Arvinas/Pfizer’s Veritac trial, whose monotherapy cohort disappointed a year ago, showed a 42% ORR, with 11.1 months of median PFS, for an Ibrance combo. The important takeaways here are that activity was similar in patients with and without an ESR1 mutation, and that neutropenia, a troubling toxicity, was seen in 48% of patients at grade 3 and in 41% at grade 4.

It’s on neutropenia that Olema claims to have the upper hand, and its Ibrance combo trial showed arguably lower levels: 61% grade 3, and 11% grade 4. On efficacy, however, Olema had less to shout about, reporting just seven partial remissions (five unconfirmed) among 32 evaluable subjects – similarly split between ESR1 mutant and wild-type disease.

Meanwhile, the Kisqali/palazestrant combo has shown one partial remission in an ESR1m patient, among the first 19 treated so far, but it’s very early days. 

Olema talked up the “clinical benefit rate” for the Ibrance combo, saying this compared favourably against historical controls, but it didn’t reveal any PFS data.

Cross-trial SERD* comparisons in ER+ve HER2-ve breast cancer

Notes: *Olema says palazestrant is an ER antagonist as well as a SERD, while Arvinas calls vepdegestrant a Protac ER degrader; **will also test a combo with Piqray. Source: SABCS & company presentations.

Investors will scrutinise these datasets to gauge each company’s chances of success in phase 3, where Olema has so far taken only palazetrant monotherapy; based on phase 1 its chances of success seem low. Rather, the focus will be on a combo with Kisqali, though Olema told the recent Jefferies London healthcare conference that such a pivotal trial was dependent on more funding.

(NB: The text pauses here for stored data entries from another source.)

(** A round of another handler's polling loop. *)
Lemma poll_others net rid stream rid2 stream2 cancelled now q2 d svc q :
  svc_wf svc → local_queues_ svc !! rid = Some q → rid2 ≠ rid → stream2 ≠ stream →
  q2 ≠ q → is_Some (queues svc !! q2) →
  others rid stream svc (stream_step net stream2 cancelled now (PcPolling rid2 q2 d) svc).2.
Proof.
  intros Hwf Hq Hr Hs Hne [ch Hch]. cbn [stream_step]. destruct cancelled.
  { eapply others_erased; try done; [|by right]. intros _. eapply (erased_wf rid2 svc); auto. }
  rewrite swap_out_all_spec, Hch. cbn [from_option id].
  set (s1 := svc <| queues := <[q2 := mkChannel [] (closed_ ch)]> (queues svc) |>).
  pose proof (deliver_frame net rid2 stream2 (buffer_ ch) s1) as Hd. cbv zeta in Hd.
  cbn [app]. destruct (deliver net rid2 stream2 (buffer_ ch) s1) as [dl s2].
  cbn [snd] in Hd. destruct Hd as (D1 & D2 & D3 & D4).
  assert (svc_wf s1) as Hwf1.
  { apply emptied_wf; [done|by rewrite Hch|exact (sw_open svc Hwf q2 ch Hch)]. }
  assert (svc_wf s2) as Hwf2.
  { eapply (erased_wf rid2 s1); auto. destruct D3 as [[-> _]|[-> _]]; auto. }
  assert (queues s2 !! q = queues svc !! q) as Hqq.
  { rewrite D1. simpl. by rewrite lookup_insert_ne. }
  assert (others rid stream svc s2) as Ho by (eapply others_erased; eauto).
  destruct dl; [destruct (d <? now)%Z|]; [|exact Ho..].
  eapply (others_erased rid stream rid2 svc _ q); auto.
  - intros _. eapply (erased_wf rid2 s2); auto.
  - right. cbn. destruct D3 as [[-> ->]|[-> ->]]; [done|].
    cbn. rewrite !delete_delete_eq. done.
  - exact (D4 stream (not_eq_sym Hs)).
Qed.

(** The handler of another request, on another stream, as [others] demands. *)
Lemma handler_others net rid stream rid2 stream2 cancelled now pc svc q :
  svc_wf svc → local_queues_ svc !! rid = Some q → rid2 ≠ rid → stream2 ≠ stream →
  match pc with
  | PcSent r => r = rid2
  | PcQueued r q2 | PcPolling r q2 _ => r = rid2 ∧ q2 ≠ q ∧ is_Some (queues svc !! q2)
  | _ => True
  end →
  others rid stream svc (stream_step net stream2 cancelled now pc svc).2.
Proof.
  intros Hwf Hq Hr Hs Hpc. pose proof (sw_queue svc Hwf rid q Hq) as [Hlt _].
  destruct pc as [r|r q2|r q2 d|st|].
  - cbn [stream_step]. subst r. split_and!; simpl; rewrite ?lookup_insert_ne by done; try done.
    + intros _. exact (registered_wf rid2 svc Hwf).
    + intros q' Hq'. rewrite lookup_insert_ne; [done|].
      assert (q' = q) as -> by congruence. lia.
  - cbn [stream_step]. destruct Hpc as (-> & _). unfold others. cbn.
    rewrite lookup_insert_ne by done. split_and!; try done.
    + by intros [H1 H2 H3 H4]; split.
    + intros r Hne [[_ ?]|[_ ?]]%lookup_insert_Some; congruence.
  - destruct Hpc as (-> & Hne & Hin). by eapply poll_others.
  - unfold others. split_and!; auto.
  - unfold others. split_and!; auto.
Qed.

(** Registration: after its first two steps a handler polls its own new queue. *)
Lemma registration net stream rid now c svc :
  svc_wf svc → (∀ r, writers_ svc !! r ≠ Some stream) →
  let '(pc1, svc1) := stream_step net stream c now (PcSent rid) svc in
  let '(pc2, svc2) := stream_step net stream c now pc1 svc1 in
  pc2 = PcPolling rid (next_queue svc) (now + seconds 60)%Z ∧ svc_wf svc2 ∧
  local_queues_ svc2 !! rid = Some (next_queue svc) ∧ queued_in (next_queue svc) svc2 = [] ∧
  (∀ r, writers_ svc2 !! r = Some stream → r = rid).
Proof.
  intros Hwf Hs. pose proof (registered_wf rid svc Hwf) as [H1 H2 H3 H4].
  cbn. split; [done|]. split; [by split|].
  rewrite lookup_insert_eq. unfold queued_in. cbn. rewrite lookup_insert_eq.
  split; [done|]. split; [done|].
  intros r [[<- _]|[_ H]]%lookup_insert_Some; [done|]. by destruct (Hs r).
Qed.

(** ** Instances *)

(** A handler for "r" on stream 7, just registered; a final response arrives. *)
Definition demo_net : Net := mkNet (λ _, true).
Definition demo_registered : Service :=
  (stream_step demo_net 7 false 0 (PcQueued "r" 0)
     (stream_step demo_net 7 false 0 (PcSent "r") service_new).2).2.
Definition demo_write (rid : string) (final : bool) : WriteToClient := {|
  wc_request_id := rid; wc_audio := [Byte.x01]; wc_sample_rate := 16000; wc_channels := 1;
  wc_format := AF.Pcm; wc_is_final := final; wc_cumulative_bytes := 1; wc_audio_length_ms := 1;
  wc_status_code := 0; wc_status_msg := ""; wc_trace_id := "" |}.
Definition demo_dispatched : Service :=
  match dispatch_to_writers demo_net [demo_write "r" true; demo_write "x" true]
          demo_registered with
  | Ok s => s
  | Throw _ => demo_registered
  end.

Lemma demo_registered_ok :
  svc_wf demo_registered ∧ local_queues_ demo_registered !! "r" = Some 0 ∧
  queued_in 0 demo_registered = [] ∧
  (∀ r, writers_ demo_registered !! r = Some 7 → r = "r").
Proof.
  destruct (registration demo_net 7 "r" 0 false service_new) as (_ & H).
  - apply service_new_wf.
  - intros r. cbn. by rewrite lookup_empty.
  - exact H.
Qed.

Lemma dispatch_routes_witness :
  dispatch_to_writers demo_net [demo_write "x" true] demo_registered = Ok demo_registered.
Proof.
  refine (proj2 (dispatch_routes demo_net [demo_write "x" true] demo_registered _) _).
  - apply demo_registered_ok.
  - repeat constructor; vm_compute; reflexivity.
Defined.

Lemma stream_delivers_in_order_witness :
  let '(pc, svc) := stream_step demo_net 7 false 5 (PcPolling "r" 0 (seconds 60)) demo_dispatched in
  pc = PcDone Status_OK ∧
  stream_log 7 svc = stream_log 7 demo_registered ++ [to_proto (demo_write "r" true)].
Proof.
  destruct demo_registered_ok as (H1 & H2 & H3 & H4).
  destruct (stream_delivers_in_order demo_net (λ _, eq_refl) "r" 7 0 (seconds 60)
    demo_registered [demo_write "r" true] (PcDone Status_OK)
    (stream_step demo_net 7 false 5 (PcPolling "r" 0 (seconds 60)) demo_dispatched).2
    H1 H2 H4) as (_ & _ & Hlog & _).
  - rewrite H3. eapply rtc_l.
    { apply (ss_dispatch demo_net "r" 7 [demo_write "r" true; demo_write "x" true] []
               _ _ demo_dispatched). vm_compute. reflexivity. }
    eapply rtc_l; [|apply rtc_refl].
    eapply (ss_poll demo_net "r" 7 5).
    + vm_compute. discriminate.
    + vm_compute. reflexivity.
  - split; [vm_compute; reflexivity|exact Hlog].
Defined.
(** A [SynthesizeClient] handler writes nothing itself. *)
Lemma client_step_log s a h ch svc h' ch' svc' :
  handler_step net s a h ch svc = (h', ch', svc') →
  is_stream (h_call h) = false → pc_of (h_call h) (h_pc h) = true →
  stream_log s svc' = stream_log s svc.
Proof.
  intros Hs Hk Hpc. unfold handler_step in Hs.
  destruct (h_pc h) as [r| |q|q d|q d [|w ws]|q| |f|r|st|] eqn:Ep; cbn in Hpc;
    try (rewrite Hk in Hpc; done).
  - by injection Hs as <- <- <-.
  - destruct (a_chunk a) as [c|]; [destruct (parse_chunk _ _ _ _) as [r|[what]]|];
      by injection Hs as <- <- <-.
  - by destruct (send _ ch); injection Hs as <- <- <-.
  - by injection Hs as <- <- <-.
  - by injection Hs as <- <- <-.
Qed.

Lemma handler_queue_in posted since svc hs d s h q :
  clients_ok posted since svc hs d → hs !! s = Some h → queue_of (h_pc h) = Some q →
  is_Some (queues svc !! q) ∧ q < next_queue svc.
Proof.
  intros Hok Hh Hq. pose proof (hk_queue _ _ _ _ _ _ (co_handler _ _ _ _ _ Hok _ _ Hh) q Hq) as Hl.
  by destruct (sw_queue svc (co_wf _ _ _ _ _ Hok) _ _ Hl).
Qed.

Lemma handler_step_writers s a h ch svc h' ch' svc' :
  handler_step net s a h ch svc = (h', ch', svc') → pc_of (h_call h) (h_pc h) = true →
  writers_ svc' = writers_ svc ∨
  writers_ svc' = delete (h_rid h) (writers_ svc) ∨
  writers_ svc' = <[h_rid h := s]> (writers_ svc) ∧
    (is_stream (h_call h) = true → is_Some (queue_of (h_pc h'))).
Proof.
  intros Hs Hpc. unfold handler_step in Hs.
  destruct (h_pc h) as [r| |q|q d|q d [|w ws]|q| |f|r|st|] eqn:Ep.
  1,10: destruct (send _ ch); injection Hs as <- <- <-; by left.
  1,4,9,10: injection Hs as <- <- <-; by left.
  - injection Hs as <- <- <-. right. right. split; [done|]. by eexists.
  - destruct (a_cancelled a); [|destruct (swap_out_all _ _)]; injection Hs as <- <- <-; by left.
  - destruct (stream_write _ _ _ _) eqn:Ew. injection Ew as _ <-. injection Hs as <- <- <-. by left.
  - injection Hs as <- <- <-. right. by left.
  - injection Hs as <- <- <-. right. right. split; [done|]. cbn in Hpc.
    by destruct (is_stream (h_call h)).
  - destruct (a_chunk a) as [c|]; [destruct (parse_chunk _ _ _ _) as [r|[what]]|];
      injection Hs as <- <- <-; by left.
Qed.

(** Facts about a step of a registered handler, as the lemmas below use them. *)
Section step.
Context (posted : list WriteToClient) (since : gmap nat (list WriteToClient)).
Context (svc : Service) (hs : gmap nat Handler) (d : DispatchPc).
Context (s : nat) (a : Answers) (h : Handler) (ch : CopyChannel Message).
Context (h' : Handler) (ch' : CopyChannel Message) (svc' : Service).
Context (Hok : clients_ok posted since svc hs d) (Hh : hs !! s = Some h).
Context (Hs : handler_step net s a h ch svc = (h', ch', svc')).

Lemma step_framed : handler_frame s (h_rid h) (queue_of (h_pc h')) svc svc'.
Proof.
  eapply handler_step_frame; [exact Hs|by apply Hok|]. intros q Hq. by eapply handler_queue_in.
Qed.

Lemma step_same_call : h_rid h' = h_rid h ∧ h_call h' = h_call h.
Proof.
  destruct (handler_step_call s a h ch svc h' ch' svc' Hs) as [(? & ? & _)|[-> _]]; done.
Qed.

Lemma since_own : since_handler s h since !! s = if registers h then Some [] else since !! s.
Proof. unfold since_handler. destruct (registers h); [apply lookup_insert_eq|done]. Qed.

Lemma since_other s' : s' ≠ s → since_handler s h since !! s' = since !! s'.
Proof. intros Hne. unfold since_handler. destruct (registers h); [by rewrite lookup_insert_ne|done]. Qed.

Lemma own_handler_ok : handler_ok posted (since_handler s h since !! s) svc' d s h'.
Proof.
  destruct (co_handler _ _ _ _ _ Hok s h Hh) as [K1 K2 K3 K4 K5 K6 K7]. pose proof step_framed as F.
  rewrite since_own. assert (∀ after, (if registers h then Some [] else since !! s) = Some after →
    after `suffix_of` posted) as Hsuf.
  { destruct (registers h); [|done]. intros after [= <-]. apply suffix_nil. }
  assert (if is_stream (h_call h) then
            stream_heard (if registers h then Some [] else since !! s) svc' d s h' else True) as Hst.
  { destruct (is_stream (h_call h)) eqn:Ek; [|done]. eapply stream_heard_step; try done.
    intros q Hq. by eapply handler_queue_in. }
  destruct (handler_step_call s a h ch svc h' ch' svc' Hs) as [(E1 & E2 & E3 & E4 & E5)|[-> ->]].
  2: { split; auto. by destruct (is_stream (h_call h)). }
  split; rewrite ?E1, ?E2, ?E3; auto.
  - by rewrite (hf_ctr _ _ _ _ _ F).
  - intros q Hq. destruct (handler_step_queue s a h ch svc h' ch' svc' Hs)
      as [[Q1 Q2]|[(_ & Q1 & Q2)|(Q1 & _)]]; [|congruence..].
    rewrite Q2. apply K4. congruence.
  - destruct (is_stream (h_call h)) eqn:Ek; [done|].
    unfold client_heard in *. rewrite E1. by erewrite client_step_log.
  - intros r Hr. by destruct (E5 r).
Qed.

Lemma step_queue_mine s' k q :
  hs !! s' = Some k → s' ≠ s → queue_of (h_pc k) = Some q → queue_of (h_pc h') ≠ Some q.
Proof.
  intros Hk Hne Hq. destruct (handler_queue_in posted since svc hs d s' k q Hok Hk Hq) as [_ Hq2].
  destruct (handler_step_queue s a h ch svc h' ch' svc' Hs)
    as [[Q1 _]|[(_ & Q1 & _)|(Q1 & _)]]; rewrite Q1; [|intros [= E]; lia|done].
  intros Eq. apply Hne. apply (co_inj _ _ _ _ _ Hok s' s k h Hk Hh).
  eapply (sw_inj svc (co_wf _ _ _ _ _ Hok)).
  - by apply (hk_queue _ _ _ _ _ _ (co_handler _ _ _ _ _ Hok s' k Hk)).
  - by apply (hk_queue _ _ _ _ _ _ (co_handler _ _ _ _ _ Hok s h Hh)).
Qed.

Lemma step_queues rid q :
  local_queues_ svc' !! rid = Some q →
  ∃ s' k, <[s := h']> hs !! s' = Some k ∧ h_rid k = rid ∧ queue_of (h_pc k) = Some q.
Proof.
  destruct step_same_call as [Er Ec]. intros Hq. destruct (decide (rid = h_rid h)) as [->|Hne].
  - destruct (handler_step_queue s a h ch svc h' ch' svc' Hs)
      as [[Q1 Q2]|[(_ & Q1 & Q2)|(_ & Q2 & _)]]; [| |congruence].
    + rewrite Q2 in Hq. destruct (co_queues _ _ _ _ _ Hok _ _ Hq) as (s' & k & Hk & Ek & Hkq).
      assert (s' = s) as -> by (by eapply (co_inj _ _ _ _ _ Hok)). exists s, h'.
      rewrite lookup_insert_eq. replace k with h in Hkq by congruence. by rewrite Q1.
    + exists s, h'. rewrite lookup_insert_eq, Q1. split_and!; [done..|congruence].
  - rewrite (hf_queues _ _ _ _ _ step_framed) in Hq by done.
    destruct (co_queues _ _ _ _ _ Hok _ _ Hq) as (s' & k & Hk & Ek & Hkq).
    exists s', k. rewrite lookup_insert_ne; [done|]. intros <-. congruence.
Qed.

Arvinas’s phase 3 vepdegestrant monotherapy study, Veritac-2, tests a slightly earlier setting than Olema’s, and its Veritac-3 Ibrance combo trial is already under way. Even if that company has tied itself to the less preferred CDK4/6 inhibitor, the prospect of a future combo with Pfizer’s CDK4 inhibitor PF-07220060 offers some redemption, though this agent is still an unknown quantity.